My affection for the recently shuttered Polly’s Bar & Grill is at least fifteen years old. It was never a place for fine dining, or quaffing sublime wines. If you asked for some frilly nonsensical cocktail, odds were six-to-five-and-pick-em’ that you would be unceremoniously given a PBR or asked to leave.
Nostalgia was easily found when my first visit was in the winter and sat by a wood burning fireplace with a good beer and one of the best chicken sandwiches I‘d ever had. It was even more ingrained the first time I was considered a sufficiently good regular that I was entrusted/commanded to maintain said fireplace.
As I write this, I am trying to determine my favorite memory of the venerable English Basement joint on U Street.
· There was the insanely good jukebox – for a longtime among the best in the city.
· There were the handful of New Year’s Day brunches I attended with as many people still wearing the clothes form the prior evening as those wearing pajamas.
· There was one day I was obviously on a date with an author I had just met at a signing at a bookstore upstairs. I, young and relatively broke at the time, had to cut things short because I could only afford to have a couple of drinks. I asked for the tab when my date went to the ladies room. The unobtrusively attentive and keenly aware bartender asked me where I was going to take her next. When I replied “nowhere, I can’t afford to,” she gave me another round and told me to order whatever and worry about it later.

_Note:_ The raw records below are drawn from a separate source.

(* ===== verification/V3Peer.v ===== *)
(** * NFSv3 procedures end to end

    [Nfs3Client] (src/src/v3/proto.rs) over the peer of [RpcPeer]: the bytes a
    method puts on the wire, the bytes the server answers with, and what the
    method returns.  [answered k] is a server that answers JUKEBOX [k] times
    before it gives its final reply; the client then sleeps through the first
    [k] delays of its retry policy and uses [k + 1] transaction ids. *)

From Stdlib Require Import Strings.String Strings.Byte.
From S2P Require Import Prelude Text Xdr XdrSpec Status Errors Rpc RpcSpec RpcClientSpec RpcPeer.
From S2P Require Import V3Proto V3Wire V3Calls V3Replies V3CallsSpec.
Import FileHandle (FileHandle).
Import FileAttr (FileAttr).
Import Nfs3Client (Nfs3Client, nfs_rpc, nfs_retry_policy, nfs_slept, mkNfs3Client).

#[local] Open Scope Z_scope.

Lemma is_u32_nth_xid x n : is_u32 x → (0 < n)%nat → is_u32 (nth_xid x n).
Proof.
  intros Hx Hn. rewrite nth_xid_closed by done.
  pose proof (Z.mod_pos_bound (x + Z.of_nat n - 1) u32_max). unfold is_u32, u32_max in *. lia.
Qed.

Lemma nth_xid_shift x n : nth_xid (succ_xid x) n = nth_xid x (S n).
Proof. induction n as [|n IH]; [done|]. cbn [nth_xid] in *. by rewrite IH. Qed.

Lemma zlen_wire_auth a : zlen (wire_auth a) ≤ 356.
Proof.
  destruct a as [|a]; cbn [wire_auth]; autorewrite with zlen.
  - pose proof (padding_len_range (zlen (@nil byte))). autorewrite with zlen in *. lia.
  - pose proof (padding_len_range (zlen (wire_auth_sys a))). pose proof (zlen_wire_auth_sys a). lia.
Qed.

(** The header of a call is small. *)
Lemma zlen_wire_call x program version procedure auth args :
  zlen (wire_call x program version procedure auth args) ≤ 736 + zlen args.
Proof.
  unfold wire_call. autorewrite with zlen.
  pose proof (zlen_wire_auth auth). pose proof (zlen_wire_auth Auth_None). lia.
Qed.

(** The successful reply to transaction [x], with the empty verifier. *)
Definition accepted (x : Z) (payload : list byte) : list byte :=
  wire_accepted x AUTH_NONE [] [] payload.

Lemma zlen_accepted x payload : zlen (accepted x payload) = 24 + zlen payload.
Proof. unfold accepted, wire_accepted. autorewrite with zlen. lia. Qed.

(** The status a reply starts with. *)
Definition reply_status {R F} (r : reply R F) : NfsStatus.NfsStatus :=
  match r with Success _ => NfsStatus.Ok | Failure s _ => s end.

(** [payload_has_status] sees the status of the reply. *)
Lemma payload_has_status_reply {R F} wireR wireF (okR : R → Prop) (okF : F → Prop) (r : reply R F) s :
  reply_ok okR okF r →
  payload_has_status (wire_reply wireR wireF r) s = bool_decide (reply_status r = s).
Proof.
  intros Hr. assert (∃ rest, wire_reply wireR wireF r = wire_u32 (NfsStatus.as_u32 (reply_status r)) ++ rest
    ∧ is_u32 (NfsStatus.as_u32 (reply_status r))
    ∧ NfsStatus.from_u32 (NfsStatus.as_u32 (reply_status r)) = reply_status r) as (rest & -> & Hu & Hs).
  { destruct r as [r|st f]; cbn; eexists; split; [done| |done|]; [by vm_compute|].
    destruct Hr as [(_ & ? & ?) _]. done. }
  unfold payload_has_status. autorewrite with zlen. pose proof (zlen_nonneg rest).
  destruct (Z.leb_spec 4 (4 + zlen rest)); [|lia].
  rewrite ztake_app_eq by apply zlen_wire_u32. unfold wire_u32.
  rewrite be_Z_be_bytes, Z.mod_small by (int_unfold; lia). by rewrite Hs.
Qed.

Section served.
Context {Srv : Type} `{!Server Srv}.
#[local] Abbreviation Client := (Nfs3Client (Peer Srv)).

(** In state [srv] the server answers a call of [procedure] with these encoded
    arguments by [payload], in whatever fragments, and goes to [srv']. *)
Definition answers (limit : Z) (auth : Auth) (procedure : Z) (args : list byte) (srv : Srv)
    (payload : list byte) (srv' : Srv) : Prop :=
  zlen payload ≤ limit ∧
  ∀ x, is_u32 x → ∃ init last,
    fragments_ok init last ∧ mjoin init ++ last = accepted x payload
    ∧ serve srv (wire_call x NFS_PROGRAM NFS_VERSION procedure auth args)
      = (srv', wire_record init last).

(** [k] JUKEBOX answers, then [payload]. *)
Inductive answered limit auth procedure args : nat → Srv → list byte → Srv → Prop :=
  | answered_now srv payload srv' :
      answers limit auth procedure args srv payload srv' →
      answered limit auth procedure args 0 srv payload srv'
  | answered_later k srv busy srv1 payload srv' :
      answers limit auth procedure args srv busy srv1 →
      payload_has_status busy NfsStatus.Jukebox = true →
      answered limit auth procedure args k srv1 payload srv' →
      answered limit auth procedure args (S k) srv payload srv'.

(** A connection in step, with nothing in flight. *)
Record ready (c : Client) : Prop := mk_ready {
  ready_step : interrupted (nfs_rpc c) = false;
  ready_quiet : quiet (nfs_rpc c);
  ready_xid : is_u32 (xid (nfs_rpc c));
  ready_limit : 1024 ≤ max_record_size (nfs_rpc c) ≤ FRAGMENT_LEN_MASK;
  ready_policy : is_u32 (max_retries (nfs_retry_policy c));
}.

(** The longest result the client takes. *)
Definition payload_limit (c : Client) : Z := max_record_size (nfs_rpc c) - 24.

(** [c] after [n] calls that left the server in [srv] and slept [slept]. *)
Definition after_calls (n : nat) (srv : Srv) (slept : list Z) (c : Client) : Client :=
  mkNfs3Client (after_call (nth_xid (xid (nfs_rpc c)) n) srv false (nfs_rpc c))
    (nfs_retry_policy c) (nfs_slept c ++ slept).

Lemma after_calls_ready n srv slept c : (0 < n)%nat → ready c → ready (after_calls n srv slept c).
Proof.
  intros Hn [H1 H2 H3 H4 H5]. split; cbn; [done|done| |done|done]. by apply is_u32_nth_xid.
Qed.

(** One RPC call against a server that answers. *)
Lemma rpc_call_served {A} procedure (enc : A → M Encoder XdrError unit) wire ok args c payload srv' :
  EncodesTo enc wire ok → ok args → zlen (wire args) ≤ MAX_IO_BYTES + 4096 → ready c →
  answers (payload_limit c) (rpc_auth (nfs_rpc c)) procedure (wire args)
    (peer_server (stream (nfs_rpc c))) payload srv' →
  Nfs3Client.rpc (Rpc.call NFS_PROGRAM NFS_VERSION procedure enc args) c
  = (after_calls 1 srv' [] c, Ok payload).
Proof.
  intros He Ha Hlen [H1 H2 H3 H4 H5] [Hpl Hans]. set (x := succ_xid (xid (nfs_rpc c))).
  assert (is_u32 x) as Hx by (apply (is_u32_nth_xid _ 1); [done|lia]).
  pose proof (zlen_accepted x payload) as Hacc. unfold payload_limit in Hpl.
  destruct (Hans x Hx) as (init & last & Hfr & Hjoin & Hserve).
  unfold Nfs3Client.rpc, zoom.
  erewrite (call_served _ _ _ enc wire ok args _ srv' init last He Ha H1 H2); [|..|exact Hfr|exact Hserve].
  - rewrite Hjoin. fold x. unfold accepted at 1.
    rewrite decode_reply_accepted; [|done|done|done|done|].
    + unfold after_calls, Nfs3Client.with_rpc. cbn [nth_xid]. by rewrite app_nil_r.
    + fold (accepted x payload). unfold FRAGMENT_LEN_MASK in *. int_unfold. lia.
  - rewrite Hjoin. unfold FRAGMENT_LEN_MASK in *. int_unfold. lia.
  - pose proof (zlen_wire_call x NFS_PROGRAM NFS_VERSION procedure (rpc_auth (nfs_rpc c)) (wire args)).
    unfold MAX_IO_BYTES, FRAGMENT_LEN_MASK in *. fold x. lia.
Qed.

(** One turn of the JUKEBOX loop. *)
Lemma call_step_served {A} procedure (enc : A → M Encoder XdrError unit) wire ok args c payload srv' retry :
  EncodesTo enc wire ok → ok args → zlen (wire args) ≤ MAX_IO_BYTES + 4096 → ready c →
  procedure ≠ NFSPROC3_NULL →
  answers (payload_limit c) (rpc_auth (nfs_rpc c)) procedure (wire args)
    (peer_server (stream (nfs_rpc c))) payload srv' →
  Nfs3Client.call_step procedure enc args retry c =
  if payload_has_status payload NfsStatus.Jukebox then
    match delay_for_retry (nfs_retry_policy c) retry with
    | Some delay => (after_calls 1 srv' [delay] c, Ok (inl (retry + 1)))
    | None => (after_calls 1 srv' [] c, Ok (inr payload))
    end
  else (after_calls 1 srv' [] c, Ok (inr payload)).
Proof.
  intros He Ha Hlen Hr Hp Hans. unfold Nfs3Client.call_step.
  rewrite (bind_run _ _ _ _ _ (rpc_call_served _ _ _ _ _ _ _ _ He Ha Hlen Hr Hans)).
  rewrite (bind_run _ _ _ (after_calls 1 srv' [] c) (nfs_retry_policy c)) by done.
  destruct (Z.eqb_spec procedure NFSPROC3_NULL); [done|]. cbn [negb andb].
  destruct (payload_has_status payload NfsStatus.Jukebox); [|done].
  destruct (delay_for_retry (nfs_retry_policy c) retry); [|done].
  unfold Nfs3Client.thread_sleep, modify, mbind, M_bind, continue_, mret, M_ret.
  unfold after_calls. cbn. by rewrite app_nil_r.
Qed.

(** The delays before retries [r .. r + k - 1]. *)
Definition delays_from (p : RetryPolicy) (r : nat) (k : nat) : list Z :=
  (λ i, default 0 (delay_for_retry p (Z.of_nat i))) <$> seq r k.

Lemma after_calls_compose n srv1 s1 srv2 s2 c :
  after_calls n srv2 s2 (after_calls 1 srv1 s1 c) = after_calls (S n) srv2 (s1 ++ s2) c.
Proof.
  unfold after_calls, after_call. cbn [nfs_rpc xid nfs_retry_policy nfs_slept rpc_auth max_record_size].
  change (nth_xid (xid (nfs_rpc c)) 1) with (succ_xid (xid (nfs_rpc c))).
  by rewrite nth_xid_shift, app_assoc.
Qed.

Lemma call_loop_served {A} procedure (enc : A → M Encoder XdrError unit) wire ok args
    limit auth k srv payload srv' :
  EncodesTo enc wire ok → ok args → zlen (wire args) ≤ MAX_IO_BYTES + 4096 →
  procedure ≠ NFSPROC3_NULL → answered limit auth procedure (wire args) k srv payload srv' →
  ∀ c r fuel (max := max_retries (nfs_retry_policy c)),
  ready c → payload_limit c = limit → rpc_auth (nfs_rpc c) = auth →
  peer_server (stream (nfs_rpc c)) = srv →
  Z.of_nat (r + k) ≤ max →
  payload_has_status payload NfsStatus.Jukebox = false ∨ Z.of_nat (r + k) = max →
  Z.of_nat k < Zpos fuel →
  loop fuel (Nfs3Client.call_step procedure enc args) (Z.of_nat r) c
  = (after_calls (S k) srv' (delays_from (nfs_retry_policy c) r k) c, Ok payload).
Proof.
  intros He Ha Hlen Hp Hans.
  induction Hans as [srv payload srv' Hans|k srv busy srv1 payload srv' Hans Hbusy Hrest IH];
    intros c r fuel max Hr Hl Hau Hsrv Hk Hend Hfuel; subst limit auth srv;
    pose proof (call_step_served _ _ _ _ _ _ _ _ (Z.of_nat r) He Ha Hlen Hr Hp Hans) as Hstep.
  - apply loop_break. rewrite Hstep. destruct Hend as [->|Hend]; [done|].
    assert (delay_for_retry (nfs_retry_policy c) (Z.of_nat r) = None) as ->.
    { unfold delay_for_retry. fold max. destruct (Z.geb_spec (Z.of_nat r) max); [done|lia]. }
    by destruct (payload_has_status _ _).
  - rewrite Hbusy in Hstep.
    destruct (delay_for_retry (nfs_retry_policy c) (Z.of_nat r)) as [d|] eqn:Hd.
    2: { unfold delay_for_retry in Hd. fold max in Hd.
         destruct (Z.geb_spec (Z.of_nat r) max); [lia|done]. }
    rewrite (loop_continue _ _ _ _ _ _ Hstep) by lia.
    replace (Z.of_nat r + 1) with (Z.of_nat (S r)) by lia.
    rewrite IH; [|by apply after_calls_ready; [lia|]|done|done|done| | |lia].
    + rewrite after_calls_compose. cbn [after_calls nfs_retry_policy delays_from seq fmap list_fmap].
      by rewrite Hd.
    + cbn [after_calls nfs_retry_policy]. fold max. lia.
    + cbn [after_calls nfs_retry_policy]. fold max.
      destruct Hend; [by left|right; lia].
Qed.

Lemma answered_limit limit auth procedure args k srv payload srv' :
  answered limit auth procedure args k srv payload srv' → zlen payload ≤ limit.
Proof. induction 1 as [??? H|]; [apply H|done]. Qed.

(** A procedure call that is answered after [k] JUKEBOX replies, or that gives
    up when the policy ends. *)
Lemma nfs_call_served {A} procedure (enc : A → M Encoder XdrError unit) wire ok args
    c k payload srv' (max := max_retries (nfs_retry_policy c)) :
  EncodesTo enc wire ok → ok args → zlen (wire args) ≤ MAX_IO_BYTES + 4096 →
  procedure ≠ NFSPROC3_NULL → ready c →
  answered (payload_limit c) (rpc_auth (nfs_rpc c)) procedure (wire args) k
    (peer_server (stream (nfs_rpc c))) payload srv' →
  Z.of_nat k ≤ max →
  payload_has_status payload NfsStatus.Jukebox = false ∨ Z.of_nat k = max →
  Nfs3Client.call procedure enc args c
  = (after_calls (S k) srv' (delays (nfs_retry_policy c) k) c, Ok payload).
Proof.
  intros He Ha Hlen Hp Hr Hans Hk Hend. unfold Nfs3Client.call.
  rewrite (bind_run _ _ _ c (nfs_retry_policy c)) by done.
  apply (call_loop_served procedure enc wire ok args _ _ k _ payload srv' He Ha Hlen Hp Hans c 0);
    [done..|fold max; lia].
Qed.

(** A whole method: the decoded reply, after [k] retries. *)
Lemma method_served {A B} procedure (enc : A → M Encoder XdrError unit) wire ok args
    (m : M Decoder Error B) c k payload o srv' (max := max_retries (nfs_retry_policy c)) :
  EncodesTo enc wire ok → ok args → zlen (wire args) ≤ MAX_IO_BYTES + 4096 →
  procedure ≠ NFSPROC3_NULL → ready c →
  answered (payload_limit c) (rpc_auth (nfs_rpc c)) procedure (wire args) k
    (peer_server (stream (nfs_rpc c))) payload srv' →
  Z.of_nat k ≤ max →
  payload_has_status payload NfsStatus.Jukebox = false ∨ Z.of_nat k = max →
  replies m payload o →
  (payload ← Nfs3Client.call procedure enc args; Nfs3Client.decoding m payload) c
  = (after_calls (S k) srv' (delays (nfs_retry_policy c) k) c, o).
Proof.
  intros He Ha Hlen Hp Hr Hans Hk Hend Hm.
  assert (zlen payload ≤ isize_max) as Hpl.
  { pose proof (answered_limit _ _ _ _ _ _ _ _ Hans) as H. pose proof (ready_limit _ Hr).
    unfold payload_limit, FRAGMENT_LEN_MASK in *. int_unfold. lia. }
  rewrite (bind_run _ _ _ _ _ (nfs_call_served _ _ _ _ _ _ _ _ _ He Ha Hlen Hp Hr Hans Hk Hend)).
  unfold Nfs3Client.decoding, lift. by rewrite (replies_whole m payload o Hm Hpl).
Qed.

(** The same for a reply in the sense of [V3Replies]: the client returns what
    the server said. *)
Lemma reply_served {A R F} procedure name (enc : A → M Encoder XdrError unit) wire ok args
    (m : M Decoder Error R) wireR wireF okR okF (r : reply R F) c k srv'
    (max := max_retries (nfs_retry_policy c)) :
  EncodesTo enc wire ok → ok args → zlen (wire args) ≤ MAX_IO_BYTES + 4096 →
  procedure ≠ NFSPROC3_NULL → ready c → reply_ok okR okF r →
  replies m (wire_reply wireR wireF r) (reply_result name r) →
  answered (payload_limit c) (rpc_auth (nfs_rpc c)) procedure (wire args) k
    (peer_server (stream (nfs_rpc c))) (wire_reply wireR wireF r) srv' →
  Z.of_nat k ≤ max →
  reply_status r ≠ NfsStatus.Jukebox ∨ Z.of_nat k = max →
  (payload ← Nfs3Client.call procedure enc args; Nfs3Client.decoding m payload) c
  = (after_calls (S k) srv' (delays (nfs_retry_policy c) k) c, reply_result name r).
Proof.
  intros He Ha Hlen Hp Hr Hok Hm Hans Hk Hend.
  apply (method_served procedure enc wire ok args m c k (wire_reply wireR wireF r));
    [done..| |done].
  rewrite (payload_has_status_reply _ _ _ _ _ _ Hok). destruct Hend; [left|by right].
  by apply bool_decide_eq_false.
Qed.

End served.

(** ** A server with prepared answers *)

(** The payloads to answer with, in order; each reply is cut into two
    fragments. *)
Definition Canned : Type := list (list byte).

#[export] Instance canned_server : Server Canned := λ srv request,
  match srv with
  | [] => ([], [])
  | payload :: srv' =>
      let reply := accepted (be_Z (ztake 4 request)) payload in
      (srv', wire_record [ztake 9 reply] (zdrop 9 reply))
  end.

Lemma canned_answers limit auth procedure args payload (srv : Canned) :
  zlen payload ≤ limit → limit ≤ FRAGMENT_LEN_MASK - 24 →
  answers (Srv := Canned) limit auth procedure args (payload :: srv) payload srv.
Proof.
  intros Hl Hm. split; [done|]. intros x Hx. pose proof (zlen_accepted x payload) as Ha.
  pose proof (zlen_nonneg payload).
  exists [ztake 9 (accepted x payload)], (zdrop 9 (accepted x payload)). split_and!.
  - split; [constructor; [|constructor]|]; rewrite ?zlen_take, ?zlen_drop by lia;
      unfold FRAGMENT_LEN_MASK in *; lia.
  - cbn. rewrite app_nil_r. apply ztake_zdrop.
  - unfold serve, canned_server. unfold wire_call. rewrite ztake_app_eq by apply zlen_wire_u32.
    replace (be_Z (wire_u32 x)) with x; [done|]. unfold wire_u32.
    rewrite be_Z_be_bytes, Z.mod_small by (int_unfold; lia). done.
Qed.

· There was the night a friend and I started with one table but by the end of the night, had pushed together five tables to accommodate the strangers, and friends who joined over the course of several hours. There may have been a game of “I Never” played that evening. There may have been a “I have never had sex today” question. There may have been a couple for whom only one party to a drink.
There are too many memories of Polly’s, too many friendships formed or cemented in that bar. There were too many lovely evenings, too many first date stories, and a couple of break-up stories too. Polly’s opened when U street had become a place where people didn’t venture at night. They gambled on a revitalizing and ultimately gentrifying neighborhood and for many years the return was as high for the owners as it was for the patrons who were the bedrock of the bar’s community that made it such a loveably quirky place. I suspect that the people who loved it for all of those reasons lost touch with it because of all commercialized for commercialization’s sake that came to surround it.
Polly’s, I thank you for all of the good times. I will miss you.
******
p.s. Thanks to U Street Girl for alerting me to this news, and to Prince of Petworth for alerting her.